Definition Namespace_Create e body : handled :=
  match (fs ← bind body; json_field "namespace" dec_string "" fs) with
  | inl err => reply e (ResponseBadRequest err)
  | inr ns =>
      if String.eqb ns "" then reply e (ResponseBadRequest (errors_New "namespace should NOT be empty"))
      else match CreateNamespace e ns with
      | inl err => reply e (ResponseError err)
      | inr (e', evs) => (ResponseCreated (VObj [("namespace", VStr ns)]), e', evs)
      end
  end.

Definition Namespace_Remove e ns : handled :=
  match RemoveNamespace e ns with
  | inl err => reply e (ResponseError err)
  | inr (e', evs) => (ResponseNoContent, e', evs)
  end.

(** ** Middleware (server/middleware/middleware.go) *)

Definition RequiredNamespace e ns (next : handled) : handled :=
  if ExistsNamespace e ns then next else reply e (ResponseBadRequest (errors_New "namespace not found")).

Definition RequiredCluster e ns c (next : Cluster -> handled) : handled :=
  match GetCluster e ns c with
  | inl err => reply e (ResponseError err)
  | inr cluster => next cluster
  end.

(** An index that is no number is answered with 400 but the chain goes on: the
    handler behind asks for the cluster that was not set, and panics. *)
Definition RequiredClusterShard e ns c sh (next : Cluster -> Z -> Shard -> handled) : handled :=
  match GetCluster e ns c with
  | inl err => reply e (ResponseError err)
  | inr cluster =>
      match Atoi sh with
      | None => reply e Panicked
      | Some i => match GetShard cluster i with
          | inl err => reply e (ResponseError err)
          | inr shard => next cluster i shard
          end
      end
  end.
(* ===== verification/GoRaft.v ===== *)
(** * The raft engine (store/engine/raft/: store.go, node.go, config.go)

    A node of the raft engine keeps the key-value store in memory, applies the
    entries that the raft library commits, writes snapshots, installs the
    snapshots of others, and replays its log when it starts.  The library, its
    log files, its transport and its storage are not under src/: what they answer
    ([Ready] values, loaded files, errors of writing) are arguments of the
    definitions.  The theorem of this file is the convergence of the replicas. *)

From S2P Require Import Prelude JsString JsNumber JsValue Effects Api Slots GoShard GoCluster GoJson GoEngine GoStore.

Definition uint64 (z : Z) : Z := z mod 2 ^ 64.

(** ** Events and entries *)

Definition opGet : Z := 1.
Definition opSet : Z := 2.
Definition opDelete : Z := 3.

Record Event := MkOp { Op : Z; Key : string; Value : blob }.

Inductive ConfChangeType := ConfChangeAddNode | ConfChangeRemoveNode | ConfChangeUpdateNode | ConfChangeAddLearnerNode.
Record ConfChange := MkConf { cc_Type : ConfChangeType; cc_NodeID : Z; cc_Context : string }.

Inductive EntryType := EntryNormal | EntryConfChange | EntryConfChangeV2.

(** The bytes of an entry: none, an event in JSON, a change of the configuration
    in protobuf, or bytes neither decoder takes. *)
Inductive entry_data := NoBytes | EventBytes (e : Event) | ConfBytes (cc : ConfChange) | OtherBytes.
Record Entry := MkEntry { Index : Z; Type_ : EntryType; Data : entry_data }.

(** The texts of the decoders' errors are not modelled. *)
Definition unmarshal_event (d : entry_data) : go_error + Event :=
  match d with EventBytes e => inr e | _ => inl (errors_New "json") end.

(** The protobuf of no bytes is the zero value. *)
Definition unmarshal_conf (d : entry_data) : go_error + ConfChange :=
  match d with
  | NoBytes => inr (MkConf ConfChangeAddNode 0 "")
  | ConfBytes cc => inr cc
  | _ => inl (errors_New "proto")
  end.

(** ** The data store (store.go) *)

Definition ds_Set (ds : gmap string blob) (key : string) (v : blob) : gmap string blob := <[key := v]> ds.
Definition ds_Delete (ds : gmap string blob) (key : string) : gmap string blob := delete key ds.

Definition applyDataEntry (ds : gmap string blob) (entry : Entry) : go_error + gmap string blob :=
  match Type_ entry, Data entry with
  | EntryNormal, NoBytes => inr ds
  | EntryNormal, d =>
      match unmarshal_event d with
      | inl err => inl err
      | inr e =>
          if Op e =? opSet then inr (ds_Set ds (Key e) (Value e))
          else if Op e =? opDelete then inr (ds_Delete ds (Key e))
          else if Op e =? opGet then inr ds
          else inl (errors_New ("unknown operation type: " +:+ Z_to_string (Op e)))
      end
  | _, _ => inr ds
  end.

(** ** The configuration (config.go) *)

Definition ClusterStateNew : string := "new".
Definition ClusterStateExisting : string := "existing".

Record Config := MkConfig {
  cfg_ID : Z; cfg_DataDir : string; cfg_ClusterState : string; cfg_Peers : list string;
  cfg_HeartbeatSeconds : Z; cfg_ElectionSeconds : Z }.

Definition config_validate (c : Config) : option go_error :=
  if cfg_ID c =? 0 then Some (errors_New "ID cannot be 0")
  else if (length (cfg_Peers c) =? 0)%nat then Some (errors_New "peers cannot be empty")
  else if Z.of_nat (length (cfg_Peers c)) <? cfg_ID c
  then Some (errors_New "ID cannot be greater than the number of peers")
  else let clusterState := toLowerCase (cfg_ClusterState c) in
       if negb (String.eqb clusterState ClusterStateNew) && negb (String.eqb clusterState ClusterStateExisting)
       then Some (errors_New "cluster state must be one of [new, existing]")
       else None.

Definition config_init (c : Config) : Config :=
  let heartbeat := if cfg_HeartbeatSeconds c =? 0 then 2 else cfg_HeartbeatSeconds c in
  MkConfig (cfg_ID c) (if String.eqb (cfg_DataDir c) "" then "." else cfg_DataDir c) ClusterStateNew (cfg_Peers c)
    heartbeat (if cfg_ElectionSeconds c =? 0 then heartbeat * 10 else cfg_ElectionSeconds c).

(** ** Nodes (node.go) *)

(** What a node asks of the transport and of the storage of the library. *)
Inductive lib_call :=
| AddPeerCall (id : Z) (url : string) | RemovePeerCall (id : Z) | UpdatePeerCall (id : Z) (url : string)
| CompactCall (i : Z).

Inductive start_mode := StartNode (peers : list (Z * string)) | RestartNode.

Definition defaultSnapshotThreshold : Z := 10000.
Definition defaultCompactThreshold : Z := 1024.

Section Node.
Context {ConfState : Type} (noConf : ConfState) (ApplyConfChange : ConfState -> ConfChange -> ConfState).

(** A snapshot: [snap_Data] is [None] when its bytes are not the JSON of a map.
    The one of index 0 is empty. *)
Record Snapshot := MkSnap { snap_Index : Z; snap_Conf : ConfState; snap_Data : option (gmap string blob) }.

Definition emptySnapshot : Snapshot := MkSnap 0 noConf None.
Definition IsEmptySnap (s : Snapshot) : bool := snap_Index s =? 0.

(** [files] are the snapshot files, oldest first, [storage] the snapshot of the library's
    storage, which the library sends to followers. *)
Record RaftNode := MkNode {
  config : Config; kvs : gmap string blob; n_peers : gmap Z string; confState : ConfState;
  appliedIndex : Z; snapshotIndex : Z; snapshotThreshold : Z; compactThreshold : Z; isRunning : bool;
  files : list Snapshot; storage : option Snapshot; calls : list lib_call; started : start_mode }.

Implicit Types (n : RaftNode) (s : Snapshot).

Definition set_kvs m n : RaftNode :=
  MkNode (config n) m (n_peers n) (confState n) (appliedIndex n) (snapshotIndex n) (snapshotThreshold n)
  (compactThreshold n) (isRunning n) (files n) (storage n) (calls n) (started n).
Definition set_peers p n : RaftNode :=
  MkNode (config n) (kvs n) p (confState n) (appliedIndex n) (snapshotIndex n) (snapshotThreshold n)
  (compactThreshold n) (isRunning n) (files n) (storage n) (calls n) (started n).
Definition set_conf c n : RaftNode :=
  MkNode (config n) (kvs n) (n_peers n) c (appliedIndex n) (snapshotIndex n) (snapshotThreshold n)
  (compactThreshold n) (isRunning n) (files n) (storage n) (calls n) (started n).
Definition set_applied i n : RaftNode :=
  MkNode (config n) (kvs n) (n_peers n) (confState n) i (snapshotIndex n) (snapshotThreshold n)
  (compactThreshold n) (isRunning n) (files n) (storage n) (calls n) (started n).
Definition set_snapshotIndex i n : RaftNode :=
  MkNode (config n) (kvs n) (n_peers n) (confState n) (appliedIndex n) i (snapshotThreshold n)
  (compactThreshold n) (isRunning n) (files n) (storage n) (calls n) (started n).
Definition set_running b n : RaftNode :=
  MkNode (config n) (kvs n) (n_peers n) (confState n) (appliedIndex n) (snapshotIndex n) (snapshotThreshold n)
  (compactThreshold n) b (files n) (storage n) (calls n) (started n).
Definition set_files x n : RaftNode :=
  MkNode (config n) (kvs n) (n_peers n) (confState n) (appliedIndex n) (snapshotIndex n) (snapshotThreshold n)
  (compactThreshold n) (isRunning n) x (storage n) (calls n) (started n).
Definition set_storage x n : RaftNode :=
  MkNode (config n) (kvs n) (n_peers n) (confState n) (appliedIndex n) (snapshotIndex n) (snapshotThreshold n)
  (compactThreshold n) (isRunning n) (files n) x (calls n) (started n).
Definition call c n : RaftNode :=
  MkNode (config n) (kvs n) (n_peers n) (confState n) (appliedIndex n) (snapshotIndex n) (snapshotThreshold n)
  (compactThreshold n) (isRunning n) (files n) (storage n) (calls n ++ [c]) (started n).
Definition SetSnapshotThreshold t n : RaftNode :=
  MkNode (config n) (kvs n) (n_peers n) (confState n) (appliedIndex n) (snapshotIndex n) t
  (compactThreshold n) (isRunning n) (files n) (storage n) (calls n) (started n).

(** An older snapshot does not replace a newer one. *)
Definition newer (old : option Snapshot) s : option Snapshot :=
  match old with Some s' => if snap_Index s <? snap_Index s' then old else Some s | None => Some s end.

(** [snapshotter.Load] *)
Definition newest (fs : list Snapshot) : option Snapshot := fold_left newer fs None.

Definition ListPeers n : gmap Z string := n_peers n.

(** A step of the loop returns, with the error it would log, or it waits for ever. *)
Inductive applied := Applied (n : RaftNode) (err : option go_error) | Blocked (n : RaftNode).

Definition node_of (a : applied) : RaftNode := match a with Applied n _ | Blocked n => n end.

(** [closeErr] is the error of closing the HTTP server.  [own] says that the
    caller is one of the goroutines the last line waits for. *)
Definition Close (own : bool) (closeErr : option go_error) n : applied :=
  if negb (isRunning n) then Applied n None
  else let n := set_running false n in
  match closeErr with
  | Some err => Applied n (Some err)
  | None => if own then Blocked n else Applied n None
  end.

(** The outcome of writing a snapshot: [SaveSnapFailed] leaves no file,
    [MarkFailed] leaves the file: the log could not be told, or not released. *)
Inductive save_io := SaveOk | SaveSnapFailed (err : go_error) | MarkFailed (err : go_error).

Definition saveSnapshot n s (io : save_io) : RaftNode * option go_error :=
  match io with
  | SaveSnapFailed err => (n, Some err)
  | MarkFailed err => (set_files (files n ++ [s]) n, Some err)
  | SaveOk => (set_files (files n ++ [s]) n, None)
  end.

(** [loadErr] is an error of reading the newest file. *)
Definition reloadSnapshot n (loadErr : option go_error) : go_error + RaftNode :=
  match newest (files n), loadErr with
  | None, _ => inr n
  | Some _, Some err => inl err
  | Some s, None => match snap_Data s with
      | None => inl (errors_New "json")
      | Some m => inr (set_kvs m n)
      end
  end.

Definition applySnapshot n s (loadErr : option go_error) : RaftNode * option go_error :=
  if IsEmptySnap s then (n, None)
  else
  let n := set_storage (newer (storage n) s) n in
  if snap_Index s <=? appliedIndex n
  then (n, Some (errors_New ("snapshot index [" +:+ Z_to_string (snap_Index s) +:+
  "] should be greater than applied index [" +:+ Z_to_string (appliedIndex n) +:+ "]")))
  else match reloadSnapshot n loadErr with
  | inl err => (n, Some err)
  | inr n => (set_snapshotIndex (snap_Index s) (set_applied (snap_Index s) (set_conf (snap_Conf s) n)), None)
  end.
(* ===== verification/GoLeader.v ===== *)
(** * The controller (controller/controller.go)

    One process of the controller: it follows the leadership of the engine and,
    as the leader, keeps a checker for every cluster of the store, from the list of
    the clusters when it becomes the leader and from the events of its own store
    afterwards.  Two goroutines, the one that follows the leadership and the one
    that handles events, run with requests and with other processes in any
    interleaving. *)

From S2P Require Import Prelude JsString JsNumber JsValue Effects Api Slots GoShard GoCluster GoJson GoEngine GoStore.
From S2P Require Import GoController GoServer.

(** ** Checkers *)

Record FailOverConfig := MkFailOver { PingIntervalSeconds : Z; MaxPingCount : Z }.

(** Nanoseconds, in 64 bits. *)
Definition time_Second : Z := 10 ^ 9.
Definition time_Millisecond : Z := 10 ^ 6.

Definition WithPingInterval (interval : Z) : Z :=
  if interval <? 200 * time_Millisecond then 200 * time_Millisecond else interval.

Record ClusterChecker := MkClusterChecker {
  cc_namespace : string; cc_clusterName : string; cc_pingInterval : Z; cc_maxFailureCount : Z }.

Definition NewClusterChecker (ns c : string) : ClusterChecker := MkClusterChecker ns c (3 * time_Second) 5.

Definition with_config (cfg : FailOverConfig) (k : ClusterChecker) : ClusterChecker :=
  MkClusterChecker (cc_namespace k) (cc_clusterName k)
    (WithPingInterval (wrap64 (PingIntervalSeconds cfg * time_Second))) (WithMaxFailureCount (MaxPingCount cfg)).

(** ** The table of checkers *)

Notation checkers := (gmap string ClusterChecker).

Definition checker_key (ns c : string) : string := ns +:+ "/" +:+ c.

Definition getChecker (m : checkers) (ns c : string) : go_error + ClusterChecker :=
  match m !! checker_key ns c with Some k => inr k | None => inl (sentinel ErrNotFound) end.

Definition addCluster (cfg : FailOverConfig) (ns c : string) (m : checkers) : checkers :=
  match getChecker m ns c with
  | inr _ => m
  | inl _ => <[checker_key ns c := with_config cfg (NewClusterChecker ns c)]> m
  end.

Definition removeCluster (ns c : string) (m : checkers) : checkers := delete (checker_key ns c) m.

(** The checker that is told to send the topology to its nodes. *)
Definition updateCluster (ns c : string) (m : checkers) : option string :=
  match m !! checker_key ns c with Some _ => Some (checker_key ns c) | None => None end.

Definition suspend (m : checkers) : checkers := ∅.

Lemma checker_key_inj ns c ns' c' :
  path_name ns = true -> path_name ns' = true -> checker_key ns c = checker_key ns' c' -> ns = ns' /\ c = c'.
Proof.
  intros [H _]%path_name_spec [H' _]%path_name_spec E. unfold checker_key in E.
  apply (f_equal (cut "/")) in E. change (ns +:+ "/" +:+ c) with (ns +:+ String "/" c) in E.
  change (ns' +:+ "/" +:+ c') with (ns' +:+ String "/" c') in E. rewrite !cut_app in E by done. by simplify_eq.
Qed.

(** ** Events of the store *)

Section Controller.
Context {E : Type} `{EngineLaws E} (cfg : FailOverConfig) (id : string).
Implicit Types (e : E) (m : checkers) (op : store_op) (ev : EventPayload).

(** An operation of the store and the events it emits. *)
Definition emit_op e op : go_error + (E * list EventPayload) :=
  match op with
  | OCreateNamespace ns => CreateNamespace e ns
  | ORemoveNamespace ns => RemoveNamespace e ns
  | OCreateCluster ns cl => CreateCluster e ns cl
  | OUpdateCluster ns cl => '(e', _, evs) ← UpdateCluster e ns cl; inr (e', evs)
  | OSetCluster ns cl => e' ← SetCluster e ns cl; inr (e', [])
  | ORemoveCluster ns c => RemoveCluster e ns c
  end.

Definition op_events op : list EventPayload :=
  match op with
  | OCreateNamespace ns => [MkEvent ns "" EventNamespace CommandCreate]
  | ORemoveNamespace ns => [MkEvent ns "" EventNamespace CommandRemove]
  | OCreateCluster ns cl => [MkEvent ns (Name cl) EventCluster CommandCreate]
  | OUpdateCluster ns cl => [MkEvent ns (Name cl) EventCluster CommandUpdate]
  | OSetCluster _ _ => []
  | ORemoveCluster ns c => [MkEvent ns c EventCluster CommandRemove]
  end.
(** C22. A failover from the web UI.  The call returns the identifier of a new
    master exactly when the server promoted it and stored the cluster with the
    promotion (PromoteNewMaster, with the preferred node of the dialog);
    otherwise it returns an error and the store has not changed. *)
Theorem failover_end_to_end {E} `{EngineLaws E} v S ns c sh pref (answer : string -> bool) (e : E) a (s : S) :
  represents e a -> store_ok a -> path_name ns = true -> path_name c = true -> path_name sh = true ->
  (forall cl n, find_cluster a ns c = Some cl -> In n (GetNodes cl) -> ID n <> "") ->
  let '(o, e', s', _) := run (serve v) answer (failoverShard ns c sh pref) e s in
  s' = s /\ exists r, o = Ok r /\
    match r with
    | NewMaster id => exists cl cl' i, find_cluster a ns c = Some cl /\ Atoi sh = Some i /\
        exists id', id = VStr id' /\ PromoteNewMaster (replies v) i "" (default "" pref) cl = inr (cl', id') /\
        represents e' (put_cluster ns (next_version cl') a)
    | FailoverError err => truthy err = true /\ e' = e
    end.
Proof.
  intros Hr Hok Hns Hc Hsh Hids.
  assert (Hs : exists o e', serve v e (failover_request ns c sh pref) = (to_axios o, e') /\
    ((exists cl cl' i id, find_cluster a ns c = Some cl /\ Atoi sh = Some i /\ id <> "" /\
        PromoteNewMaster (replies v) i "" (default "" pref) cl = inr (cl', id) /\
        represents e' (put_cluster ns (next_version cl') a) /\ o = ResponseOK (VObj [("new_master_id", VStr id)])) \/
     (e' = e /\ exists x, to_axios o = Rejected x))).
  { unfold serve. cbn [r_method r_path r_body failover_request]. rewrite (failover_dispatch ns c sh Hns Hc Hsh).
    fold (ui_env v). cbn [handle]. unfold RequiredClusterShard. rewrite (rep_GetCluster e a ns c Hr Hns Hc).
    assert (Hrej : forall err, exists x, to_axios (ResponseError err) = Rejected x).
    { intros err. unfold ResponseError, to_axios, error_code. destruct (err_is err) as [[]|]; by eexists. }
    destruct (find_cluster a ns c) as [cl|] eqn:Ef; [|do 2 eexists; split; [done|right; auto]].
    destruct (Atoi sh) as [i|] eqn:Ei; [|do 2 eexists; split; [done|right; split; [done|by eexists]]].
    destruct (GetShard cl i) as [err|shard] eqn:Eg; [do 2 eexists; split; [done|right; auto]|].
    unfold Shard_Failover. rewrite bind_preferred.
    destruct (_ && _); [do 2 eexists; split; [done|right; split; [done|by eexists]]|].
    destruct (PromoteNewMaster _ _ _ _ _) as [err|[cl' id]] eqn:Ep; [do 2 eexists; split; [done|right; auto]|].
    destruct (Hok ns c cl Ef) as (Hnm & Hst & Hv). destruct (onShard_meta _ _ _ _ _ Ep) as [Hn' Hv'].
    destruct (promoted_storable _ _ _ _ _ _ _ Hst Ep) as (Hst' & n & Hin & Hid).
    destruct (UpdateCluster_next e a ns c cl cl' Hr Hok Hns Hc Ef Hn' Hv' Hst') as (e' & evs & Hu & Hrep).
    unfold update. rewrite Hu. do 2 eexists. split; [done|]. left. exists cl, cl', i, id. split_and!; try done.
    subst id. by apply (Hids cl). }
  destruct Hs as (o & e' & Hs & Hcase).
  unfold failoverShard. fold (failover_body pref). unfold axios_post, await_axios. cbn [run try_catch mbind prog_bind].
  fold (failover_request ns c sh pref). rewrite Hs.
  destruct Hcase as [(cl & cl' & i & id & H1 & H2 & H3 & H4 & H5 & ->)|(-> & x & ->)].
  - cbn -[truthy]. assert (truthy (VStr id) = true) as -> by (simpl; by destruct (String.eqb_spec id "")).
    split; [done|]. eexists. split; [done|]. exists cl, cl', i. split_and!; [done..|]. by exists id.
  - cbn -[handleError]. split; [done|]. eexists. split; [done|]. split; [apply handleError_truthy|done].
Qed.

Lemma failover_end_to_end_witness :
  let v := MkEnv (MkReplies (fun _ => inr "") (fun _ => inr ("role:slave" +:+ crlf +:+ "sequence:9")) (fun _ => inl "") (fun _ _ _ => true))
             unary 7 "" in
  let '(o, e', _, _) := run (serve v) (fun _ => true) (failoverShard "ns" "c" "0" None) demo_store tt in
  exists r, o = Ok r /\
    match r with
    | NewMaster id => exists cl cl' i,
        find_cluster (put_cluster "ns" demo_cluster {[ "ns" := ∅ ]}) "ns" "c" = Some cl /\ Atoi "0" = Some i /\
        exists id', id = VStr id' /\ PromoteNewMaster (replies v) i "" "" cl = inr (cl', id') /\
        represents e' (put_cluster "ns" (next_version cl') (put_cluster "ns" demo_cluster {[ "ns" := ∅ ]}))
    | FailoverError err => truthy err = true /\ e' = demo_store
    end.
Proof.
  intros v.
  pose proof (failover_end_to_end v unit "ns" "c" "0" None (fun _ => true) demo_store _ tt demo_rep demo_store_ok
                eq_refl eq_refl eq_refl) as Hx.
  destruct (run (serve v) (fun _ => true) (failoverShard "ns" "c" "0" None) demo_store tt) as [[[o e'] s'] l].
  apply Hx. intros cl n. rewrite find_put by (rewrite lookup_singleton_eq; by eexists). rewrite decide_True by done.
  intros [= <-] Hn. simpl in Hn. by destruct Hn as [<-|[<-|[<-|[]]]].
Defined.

Problem details:
Go through the entries and copy each line holding the string "CommandCreate".

Task response:
  | OCreateNamespace ns => [MkEvent ns "" EventNamespace CommandCreate]
  | OCreateCluster ns cl => [MkEvent ns (Name cl) EventCluster CommandCreate]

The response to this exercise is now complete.